What you need to do | Each line of the data below that includes the string "directory" must be copied.

Dataset excerpts:
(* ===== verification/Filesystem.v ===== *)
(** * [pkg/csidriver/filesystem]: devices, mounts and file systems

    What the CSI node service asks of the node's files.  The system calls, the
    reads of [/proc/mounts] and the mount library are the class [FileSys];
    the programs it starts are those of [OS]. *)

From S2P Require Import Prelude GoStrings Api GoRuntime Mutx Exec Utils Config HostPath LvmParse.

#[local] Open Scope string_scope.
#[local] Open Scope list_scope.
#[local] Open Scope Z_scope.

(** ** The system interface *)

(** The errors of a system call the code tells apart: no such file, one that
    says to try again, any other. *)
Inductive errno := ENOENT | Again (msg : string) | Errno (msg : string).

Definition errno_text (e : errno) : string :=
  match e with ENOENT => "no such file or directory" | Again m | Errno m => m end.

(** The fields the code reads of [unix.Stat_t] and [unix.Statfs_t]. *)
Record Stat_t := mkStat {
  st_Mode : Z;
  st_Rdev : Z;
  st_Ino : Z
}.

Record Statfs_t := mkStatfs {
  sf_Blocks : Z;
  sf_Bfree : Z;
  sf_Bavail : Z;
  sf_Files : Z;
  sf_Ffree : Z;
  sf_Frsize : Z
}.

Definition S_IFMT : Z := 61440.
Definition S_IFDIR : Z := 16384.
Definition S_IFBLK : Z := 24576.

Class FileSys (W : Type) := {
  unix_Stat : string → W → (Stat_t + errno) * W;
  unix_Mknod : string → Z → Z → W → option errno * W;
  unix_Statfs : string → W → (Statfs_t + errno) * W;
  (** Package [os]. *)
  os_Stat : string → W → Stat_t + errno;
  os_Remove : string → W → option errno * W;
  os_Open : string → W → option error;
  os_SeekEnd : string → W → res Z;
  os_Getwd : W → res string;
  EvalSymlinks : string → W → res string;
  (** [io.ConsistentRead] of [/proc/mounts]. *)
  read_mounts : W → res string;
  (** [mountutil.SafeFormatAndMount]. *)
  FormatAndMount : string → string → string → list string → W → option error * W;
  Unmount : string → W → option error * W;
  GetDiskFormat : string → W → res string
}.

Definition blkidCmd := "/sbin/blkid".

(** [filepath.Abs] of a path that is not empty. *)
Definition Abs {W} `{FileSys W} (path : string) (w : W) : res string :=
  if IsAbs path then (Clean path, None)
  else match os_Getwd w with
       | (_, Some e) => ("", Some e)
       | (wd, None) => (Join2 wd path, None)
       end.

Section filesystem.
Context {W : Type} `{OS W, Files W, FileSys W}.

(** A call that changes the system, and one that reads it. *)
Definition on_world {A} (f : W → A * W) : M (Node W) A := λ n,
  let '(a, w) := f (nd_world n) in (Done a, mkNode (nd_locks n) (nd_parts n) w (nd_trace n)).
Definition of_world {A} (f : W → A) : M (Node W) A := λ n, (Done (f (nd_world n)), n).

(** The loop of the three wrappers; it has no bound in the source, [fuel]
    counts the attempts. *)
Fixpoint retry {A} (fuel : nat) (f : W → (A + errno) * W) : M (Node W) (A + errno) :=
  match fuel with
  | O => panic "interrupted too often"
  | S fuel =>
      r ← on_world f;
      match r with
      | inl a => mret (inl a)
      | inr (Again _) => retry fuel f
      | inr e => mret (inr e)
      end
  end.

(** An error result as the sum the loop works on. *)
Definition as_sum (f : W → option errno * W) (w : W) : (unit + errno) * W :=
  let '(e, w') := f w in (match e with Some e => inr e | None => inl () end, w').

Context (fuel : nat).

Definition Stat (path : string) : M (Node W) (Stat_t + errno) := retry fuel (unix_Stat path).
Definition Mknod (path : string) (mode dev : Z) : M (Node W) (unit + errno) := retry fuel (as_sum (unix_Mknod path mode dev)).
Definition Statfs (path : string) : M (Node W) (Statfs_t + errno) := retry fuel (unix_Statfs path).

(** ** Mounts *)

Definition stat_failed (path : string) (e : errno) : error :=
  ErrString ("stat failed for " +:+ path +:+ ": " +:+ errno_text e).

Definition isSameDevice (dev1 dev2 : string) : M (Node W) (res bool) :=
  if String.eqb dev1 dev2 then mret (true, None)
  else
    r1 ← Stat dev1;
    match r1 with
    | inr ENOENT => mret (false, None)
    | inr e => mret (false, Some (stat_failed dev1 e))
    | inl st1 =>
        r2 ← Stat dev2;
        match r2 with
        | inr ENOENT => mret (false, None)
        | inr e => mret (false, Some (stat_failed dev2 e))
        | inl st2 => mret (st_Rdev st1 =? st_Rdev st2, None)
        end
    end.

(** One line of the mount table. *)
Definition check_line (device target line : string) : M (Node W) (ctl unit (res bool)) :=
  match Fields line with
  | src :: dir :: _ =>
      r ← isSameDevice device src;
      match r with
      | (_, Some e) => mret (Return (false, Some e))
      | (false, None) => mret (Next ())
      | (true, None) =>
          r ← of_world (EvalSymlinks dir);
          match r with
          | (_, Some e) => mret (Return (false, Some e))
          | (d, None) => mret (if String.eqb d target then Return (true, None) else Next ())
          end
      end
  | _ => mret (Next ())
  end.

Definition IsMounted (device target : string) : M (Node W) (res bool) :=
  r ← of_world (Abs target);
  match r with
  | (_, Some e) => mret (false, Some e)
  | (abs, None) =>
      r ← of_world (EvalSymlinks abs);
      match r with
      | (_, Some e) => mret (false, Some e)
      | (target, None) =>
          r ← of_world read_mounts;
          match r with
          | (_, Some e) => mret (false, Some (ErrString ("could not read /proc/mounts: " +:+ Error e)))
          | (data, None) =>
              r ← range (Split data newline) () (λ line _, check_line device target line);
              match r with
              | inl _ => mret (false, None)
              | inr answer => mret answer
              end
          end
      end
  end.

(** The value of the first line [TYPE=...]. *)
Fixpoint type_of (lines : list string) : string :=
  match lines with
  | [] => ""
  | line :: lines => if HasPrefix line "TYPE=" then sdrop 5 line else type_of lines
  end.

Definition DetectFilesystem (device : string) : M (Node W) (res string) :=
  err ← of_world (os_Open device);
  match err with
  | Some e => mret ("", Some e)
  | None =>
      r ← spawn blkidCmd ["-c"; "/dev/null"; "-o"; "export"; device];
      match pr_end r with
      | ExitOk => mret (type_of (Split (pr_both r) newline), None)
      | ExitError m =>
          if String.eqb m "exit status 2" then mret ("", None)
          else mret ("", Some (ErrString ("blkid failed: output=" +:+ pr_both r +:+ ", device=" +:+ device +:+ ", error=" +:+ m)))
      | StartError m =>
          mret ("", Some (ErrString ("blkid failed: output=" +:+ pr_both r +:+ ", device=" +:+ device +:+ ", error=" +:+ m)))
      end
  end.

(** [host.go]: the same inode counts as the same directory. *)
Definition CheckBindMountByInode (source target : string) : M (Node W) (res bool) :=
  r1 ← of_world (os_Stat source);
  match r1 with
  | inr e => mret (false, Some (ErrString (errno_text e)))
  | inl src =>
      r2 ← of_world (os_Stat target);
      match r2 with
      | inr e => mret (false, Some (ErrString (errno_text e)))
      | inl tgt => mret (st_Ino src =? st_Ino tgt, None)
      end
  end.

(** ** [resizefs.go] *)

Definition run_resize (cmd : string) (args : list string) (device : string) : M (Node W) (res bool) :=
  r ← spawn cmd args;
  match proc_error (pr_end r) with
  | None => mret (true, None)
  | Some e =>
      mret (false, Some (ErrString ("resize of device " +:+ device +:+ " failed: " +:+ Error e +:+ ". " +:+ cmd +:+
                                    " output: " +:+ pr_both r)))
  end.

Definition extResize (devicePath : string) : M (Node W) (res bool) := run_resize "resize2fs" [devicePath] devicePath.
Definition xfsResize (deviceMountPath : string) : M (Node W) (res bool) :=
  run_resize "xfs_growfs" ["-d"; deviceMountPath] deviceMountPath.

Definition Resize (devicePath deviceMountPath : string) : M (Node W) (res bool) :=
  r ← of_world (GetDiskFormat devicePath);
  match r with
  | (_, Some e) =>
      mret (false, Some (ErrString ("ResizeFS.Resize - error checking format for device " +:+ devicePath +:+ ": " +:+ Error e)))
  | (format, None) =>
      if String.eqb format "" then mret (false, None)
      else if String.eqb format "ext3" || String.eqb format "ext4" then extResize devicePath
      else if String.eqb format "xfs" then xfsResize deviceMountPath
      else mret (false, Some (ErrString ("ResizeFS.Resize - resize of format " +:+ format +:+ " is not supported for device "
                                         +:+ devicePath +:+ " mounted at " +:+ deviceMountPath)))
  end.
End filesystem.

Solution to this exercise |
  match e with ENOENT => "no such file or directory" | Again m | Errno m => m end.
(** [host.go]: the same inode counts as the same directory. *)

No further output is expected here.